Lemma fill_ints_ok (d : BufferDesc) k name values spec bm nrows s n col :
  d = scalar_desc k (bs_nullable spec) → bitmap_fit spec nrows bm → Z.of_nat (length values) = nrows →
  raw_cells (bc_cells col) = map BInt values → bc_null_bitmap col = bm →
  (s + n ≤ length values)%nat →
  fill_ints d k name values bm s n = Ok (rows_of s n (column_cells col)).
Proof.
  intros -> Hb Hn Hraw Hbm Hl. unfold fill_ints. destruct bm as [bm|].
  - destruct Hb as [-> Hb]. rewrite as_nullable_slice_nullable, slice_rows by done. cbn [obind].
    rewrite omap_enumerate by done. apply omap_seq_rows. intros i Hi.
    destruct (lookup_lt_is_Some_2 values i) as [v Hv]; [lia|]. rewrite (index_lookup _ _ _ Hv). cbn [obind].
    rewrite (with_indicator_ok bm nrows) by (done || lia). eexists. split; [done|].
    rewrite <- Hbm. apply column_cells_lookup. by rewrite Hraw, list_lookup_fmap, Hv.
  - cbn in Hb. rewrite Hb, as_slice_plain, slice_rows by done. cbn [obind]. f_equal.
    unfold column_cells, rows_of. rewrite Hbm, Hraw. cbn [null_at].
    assert (imap (λ (_ : nat) (c : BindCell), c) (map BInt values) = map BInt values) as ->.
    { apply list_eq. intros i. rewrite list_lookup_imap. by destruct (_ !! i). }
    by rewrite skipn_map, firstn_map.
Qed.

Lemma fill_timestamps_ok values spec bm nrows s n col :
  bitmap_fit spec nrows bm → Z.of_nat (length values) = nrows →
  raw_cells (bc_cells col) = map bind_ts values → bc_null_bitmap col = bm →
  (s + n ≤ length values)%nat →
  fill_timestamps (DescTimestamp (bs_nullable spec)) values bm s n = Ok (rows_of s n (column_cells col)).
Proof.
  intros Hb Hn Hraw Hbm Hl. unfold fill_timestamps.
  assert (∀ i, (s ≤ i < s + n)%nat → ∃ v, values !! i = Some v ∧
            column_cells col !! i = Some (if null_at bm i then BNull else bind_ts v)) as Hv.
  { intros i Hi. destruct (lookup_lt_is_Some_2 values i) as [v Hv]; [lia|]. exists v. split; [done|].
    rewrite <- Hbm. apply column_cells_lookup. by rewrite Hraw, list_lookup_fmap, Hv. }
  destruct bm as [bm|].
  - destruct Hb as [-> Hb]. rewrite (as_nullable_slice_nullable STimestamp : as_nullable_slice (DescTimestamp true) _ = _).
    apply omap_seq_rows. intros i Hi. destruct (Hv i Hi) as (v & Hi1 & Hi2). rewrite (index_lookup _ _ _ Hi1). cbn [obind].
    rewrite (with_indicator_ok bm nrows) by (done || lia). by eexists.
  - cbn in Hb. rewrite Hb, (as_slice_plain STimestamp : as_slice (DescTimestamp false) _ = _).
    apply omap_seq_rows. intros i Hi. destruct (Hv i Hi) as (v & Hi1 & Hi2). rewrite (index_lookup _ _ _ Hi1). by eexists.
Qed.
================================
■ **What is needed**
Please retype the top of the data exactly, down to and including the line that holds "column_cells col !!", and nothing further.

■ **Reply to the task**
Lemma fill_ints_ok (d : BufferDesc) k name values spec bm nrows s n col :
  d = scalar_desc k (bs_nullable spec) → bitmap_fit spec nrows bm → Z.of_nat (length values) = nrows →
  raw_cells (bc_cells col) = map BInt values → bc_null_bitmap col = bm →
  (s + n ≤ length values)%nat →
  fill_ints d k name values bm s n = Ok (rows_of s n (column_cells col)).
Proof.
  intros -> Hb Hn Hraw Hbm Hl. unfold fill_ints. destruct bm as [bm|].
  - destruct Hb as [-> Hb]. rewrite as_nullable_slice_nullable, slice_rows by done. cbn [obind].
    rewrite omap_enumerate by done. apply omap_seq_rows. intros i Hi.
    destruct (lookup_lt_is_Some_2 values i) as [v Hv]; [lia|]. rewrite (index_lookup _ _ _ Hv). cbn [obind].
    rewrite (with_indicator_ok bm nrows) by (done || lia). eexists. split; [done|].
    rewrite <- Hbm. apply column_cells_lookup. by rewrite Hraw, list_lookup_fmap, Hv.
  - cbn in Hb. rewrite Hb, as_slice_plain, slice_rows by done. cbn [obind]. f_equal.
    unfold column_cells, rows_of. rewrite Hbm, Hraw. cbn [null_at].
    assert (imap (λ (_ : nat) (c : BindCell), c) (map BInt values) = map BInt values) as ->.
    { apply list_eq. intros i. rewrite list_lookup_imap. by destruct (_ !! i). }
    by rewrite skipn_map, firstn_map.
Qed.

Lemma fill_timestamps_ok values spec bm nrows s n col :
  bitmap_fit spec nrows bm → Z.of_nat (length values) = nrows →
  raw_cells (bc_cells col) = map bind_ts values → bc_null_bitmap col = bm →
  (s + n ≤ length values)%nat →
  fill_timestamps (DescTimestamp (bs_nullable spec)) values bm s n = Ok (rows_of s n (column_cells col)).
Proof.
  intros Hb Hn Hraw Hbm Hl. unfold fill_timestamps.
  assert (∀ i, (s ≤ i < s + n)%nat → ∃ v, values !! i = Some v ∧
            column_cells col !! i = Some (if null_at bm i then BNull else bind_ts v)) as Hv.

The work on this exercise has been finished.